→ Listed entries:
(* ===== verification/Fifo.v ===== *)
(** * FIFOs and poll groups

    [include/xdp2/fifo.h]: bounded queues between threads, with poll groups that
    tell a thread which of its queues are readable or writable. Every function is
    a program of sections ([Conc]): the code under a mutex is one section, and
    so is an access to a shared field outside the mutexes. The mutexes themselves
    are not represented. Fields that are constant after initialization (sizes,
    magic numbers) are read with the next section. *)

From stdpp Require Import base list gmap numbers.
From S2P Require Import Prelude ObjAlloc BitmapWord Bitmap Conc.

(** ** Structures *)

Inductive prod_counter :=
| P_requests | P_fails | P_waits | P_spurious_wakeups_poll | P_blocked | P_queue_full
| P_spurious_wakeups | P_after_wait | P_saw_empty | P_max_enqueued.
Inductive cons_counter :=
| C_requests | C_fails | C_waits | C_spurious_wakeups_poll | C_blocked | C_spurious_wakeups
| C_after_wait | C_unblocked | C_min_enqueued.
Inductive poll_counter :=
| G_num_wait_polls | G_num_no_wait_polls | G_num_ret_rd_fifo | G_num_ret_wr_fifo | G_num_ret_no_fifo
| G_spurious_write_polls.

#[global] Instance prod_counter_eq : EqDecision prod_counter.
Proof. solve_decision. Defined.
#[global] Instance cons_counter_eq : EqDecision cons_counter.
Proof. solve_decision. Defined.
#[global] Instance poll_counter_eq : EqDecision poll_counter.
Proof. solve_decision. Defined.

(** The counters of a statistics structure, by name. *)
Definition xdp2_fifo_prod_stats := prod_counter -> Z.
Definition xdp2_fifo_cons_stats := cons_counter -> Z.
Record xdp2_fifo_poll_group_stats := GroupStats { gst : poll_counter -> Z }.
Record xdp2_fifo_stats := FifoStats { st_consumer : xdp2_fifo_cons_stats; st_producer : xdp2_fifo_prod_stats }.

Definition upd_counter {C} {E : EqDecision C} (c : C) (g : Z -> Z) (s : C -> Z) : C -> Z :=
  fun d => if decide (d = c) then g (s d) else s d.

Definition XDP2_FIFO_MAGIG_NUM : Z := 0xbd35f9a1c9434dd8.
Definition XDP2_POLL_GROUP_MAGIC_NUM : Z := 0x3b8c93de8fa0b237.
Definition XDP2_POLL_GROUP_MAX_FIFOS : Z := 128.
Definition XDP2_POLL_GROUP_NUM_FIFOS_WORDS : nat := 2.

(** The fields of [struct xdp2_fifo], grouped: configuration, ring, poll
    information and counters. Pointers are addresses, NULL is zero. *)
Record fifo_config := FifoConfig {
  num_ents : Z; low_water_mark : Z; ent_size : Z; initted : bool; fifo_xlat_num : Z; fifo_magic : Z;
  fifo_stats : Z }.
Record fifo_ring := FifoRing { producer : Z; consumer : Z; queue_full : bool; queue : list Z }.
Record poll_info := PollInfo { poll_xlat_num : Z; poll_group : Z; poll_num : Z }.
Record fifo_counts := FifoCounts { num_enqueued : Z; num_dequeued : Z; num_enqueue_waiters : Z }.
Record xdp2_fifo := Fifo {
  conf : fifo_config; ring : fifo_ring; consumer_cond : Z; producer_cond : Z;
  read_poll : poll_info; write_poll : poll_info; counts : fifo_counts }.

Definition set_ring (r : fifo_ring) (f : xdp2_fifo) : xdp2_fifo :=
  Fifo (conf f) r (consumer_cond f) (producer_cond f) (read_poll f) (write_poll f) (counts f).
Definition set_consumer_cond (c : Z) (f : xdp2_fifo) : xdp2_fifo :=
  Fifo (conf f) (ring f) c (producer_cond f) (read_poll f) (write_poll f) (counts f).
Definition set_producer_cond (c : Z) (f : xdp2_fifo) : xdp2_fifo :=
  Fifo (conf f) (ring f) (consumer_cond f) c (read_poll f) (write_poll f) (counts f).
Definition set_read_poll (p : poll_info) (f : xdp2_fifo) : xdp2_fifo :=
  Fifo (conf f) (ring f) (consumer_cond f) (producer_cond f) p (write_poll f) (counts f).
Definition set_write_poll (p : poll_info) (f : xdp2_fifo) : xdp2_fifo :=
  Fifo (conf f) (ring f) (consumer_cond f) (producer_cond f) (read_poll f) p (counts f).
Definition set_counts (c : fifo_counts) (f : xdp2_fifo) : xdp2_fifo :=
  Fifo (conf f) (ring f) (consumer_cond f) (producer_cond f) (read_poll f) (write_poll f) c.

(** [struct xdp2_fifo_poll_group], likewise. *)
Record group_config := GroupConfig {
  group_xlat_num : Z; group_magic : Z; fifo_no_poll : bool; group_cond : Z; group_stats : Z }.
Record group_table := GroupTable { fifos_addr_xlat : list Z; fifos : list Z }.
Record xdp2_fifo_poll_group := PollGroup {
  gconf : group_config; active : bool; table : group_table; fifos_ready : list Z; fifos_mask : list Z;
  start_pos : Z }.

Definition set_gconf (c : group_config) (g : xdp2_fifo_poll_group) : xdp2_fifo_poll_group :=
  PollGroup c (active g) (table g) (fifos_ready g) (fifos_mask g) (start_pos g).
Definition set_active (b : bool) (g : xdp2_fifo_poll_group) : xdp2_fifo_poll_group :=
  PollGroup (gconf g) b (table g) (fifos_ready g) (fifos_mask g) (start_pos g).
Definition set_table (t : group_table) (g : xdp2_fifo_poll_group) : xdp2_fifo_poll_group :=
  PollGroup (gconf g) (active g) t (fifos_ready g) (fifos_mask g) (start_pos g).
Definition set_fifos_ready (r : list Z) (g : xdp2_fifo_poll_group) : xdp2_fifo_poll_group :=
  PollGroup (gconf g) (active g) (table g) r (fifos_mask g) (start_pos g).
Definition set_fifos_mask (m : list Z) (g : xdp2_fifo_poll_group) : xdp2_fifo_poll_group :=
  PollGroup (gconf g) (active g) (table g) (fifos_ready g) m (start_pos g).
Definition set_start_pos (p : Z) (g : xdp2_fifo_poll_group) : xdp2_fifo_poll_group :=
  PollGroup (gconf g) (active g) (table g) (fifos_ready g) (fifos_mask g) p.

(** Shared memory: the structures by address. *)
Record fworld := World {
  w_fifos : gmap Z xdp2_fifo; w_groups : gmap Z xdp2_fifo_poll_group;
  w_stats : gmap Z xdp2_fifo_stats; w_gstats : gmap Z xdp2_fifo_poll_group_stats }.

Definition put_fifo (a : Z) (f : xdp2_fifo) (w : fworld) : fworld :=
  World (<[a := f]> (w_fifos w)) (w_groups w) (w_stats w) (w_gstats w).
Definition put_group (a : Z) (g : xdp2_fifo_poll_group) (w : fworld) : fworld :=
  World (w_fifos w) (<[a := g]> (w_groups w)) (w_stats w) (w_gstats w).
Definition put_stats (a : Z) (s : xdp2_fifo_stats) (w : fworld) : fworld :=
  World (w_fifos w) (w_groups w) (<[a := s]> (w_stats w)) (w_gstats w).
Definition put_gstats (a : Z) (s : xdp2_fifo_poll_group_stats) (w : fworld) : fworld :=
  World (w_fifos w) (w_groups w) (w_stats w) (<[a := s]> (w_gstats w)).

Definition get_fifo (w : fworld) (a : Z) : outcome xdp2_fifo := deref (w_fifos w !! a).
Definition get_group (w : fworld) (a : Z) : outcome xdp2_fifo_poll_group := deref (w_groups w !! a).

(** ** Rings *)

Definition umod (a n : Z) : outcome Z := if n =? 0 then Crash else mret (a mod n).

Definition xdp2_fifo_sw_num_in_queue (f : xdp2_fifo) : outcome Z :=
  let r := ring f in
  if (producer r =? consumer r) && queue_full r then mret (num_ents (conf f)) else
  umod (u32 (producer r - consumer r + num_ents (conf f))) (num_ents (conf f)).
Definition xdp2_fifo_num_in_queue := xdp2_fifo_sw_num_in_queue.

Definition xdp2_fifo_sw_avail_in_queue (f : xdp2_fifo) : outcome Z :=
  n ← xdp2_fifo_sw_num_in_queue f; mret (u32 (num_ents (conf f) - n)).
Definition xdp2_fifo_avail_in_queue := xdp2_fifo_sw_avail_in_queue.

Definition xdp2_fifo_sw_is_empty (f : xdp2_fifo) : bool :=
  (consumer (ring f) =? producer (ring f)) && negb (queue_full (ring f)).
Definition xdp2_fifo_is_empty := xdp2_fifo_sw_is_empty.

Definition xdp2_fifo_sw_is_full (f : xdp2_fifo) : bool :=
  (consumer (ring f) =? producer (ring f)) && queue_full (ring f).
Definition xdp2_fifo_is_full := xdp2_fifo_sw_is_full.

Definition xdp2_fifo_is_error (f : xdp2_fifo) : bool := false.

(** [memcpy] of whole words into and out of the queue, at an index. *)
Definition words_put (i : Z) (ws q : list Z) : outcome (list Z) :=
  if (0 <=? i) && (i + Z.of_nat (length ws) <=? Z.of_nat (length q))
  then mret (take (Z.to_nat i) q ++ ws ++ drop (Z.to_nat i + length ws) q) else Crash.

Definition words_get (i n : Z) (q : list Z) : outcome (list Z) :=
  if (0 <=? i) && (0 <=? n) && (i + n <=? Z.of_nat (length q))
  then mret (take (Z.to_nat n) (drop (Z.to_nat i) q)) else Crash.

Section Fifo.
(** The global address translators. *)
Context (xl : list xdp2_addr_xlat).
Abbreviation XDP2_ADDR_XLAT := (xdp2_addr_xlat_translate xl).
Abbreviation XDP2_ADDR_REV_XLAT := (xdp2_addr_xlat_reverse_translate xl).
Abbreviation prog := (Conc.prog fworld).

Definition XDP2_FIFO_CHECK_MAGIC (f : xdp2_fifo) : outcome unit :=
  XDP2_ASSERT (fifo_magic (conf f) =? XDP2_FIFO_MAGIG_NUM).
Definition XDP2_POLL_GROUP_CHECK_MAGIC (g : xdp2_fifo_poll_group) : outcome unit :=
  XDP2_ASSERT (group_magic (gconf g) =? XDP2_POLL_GROUP_MAGIC_NUM).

→ What the task requires:
Starting at the line that contains "if (0 <=? i) && (i", write out every line through the last one in the data above, exactly as it stands.

→ Reply to the exercise:
  if (0 <=? i) && (i + Z.of_nat (length ws) <=? Z.of_nat (length q))
  then mret (take (Z.to_nat i) q ++ ws ++ drop (Z.to_nat i + length ws) q) else Crash.

Definition words_get (i n : Z) (q : list Z) : outcome (list Z) :=
  if (0 <=? i) && (0 <=? n) && (i + n <=? Z.of_nat (length q))
  then mret (take (Z.to_nat n) (drop (Z.to_nat i) q)) else Crash.

Section Fifo.
(** The global address translators. *)
Context (xl : list xdp2_addr_xlat).
Abbreviation XDP2_ADDR_XLAT := (xdp2_addr_xlat_translate xl).
Abbreviation XDP2_ADDR_REV_XLAT := (xdp2_addr_xlat_reverse_translate xl).
Abbreviation prog := (Conc.prog fworld).

Definition XDP2_FIFO_CHECK_MAGIC (f : xdp2_fifo) : outcome unit :=
  XDP2_ASSERT (fifo_magic (conf f) =? XDP2_FIFO_MAGIG_NUM).
Definition XDP2_POLL_GROUP_CHECK_MAGIC (g : xdp2_fifo_poll_group) : outcome unit :=
  XDP2_ASSERT (group_magic (gconf g) =? XDP2_POLL_GROUP_MAGIC_NUM).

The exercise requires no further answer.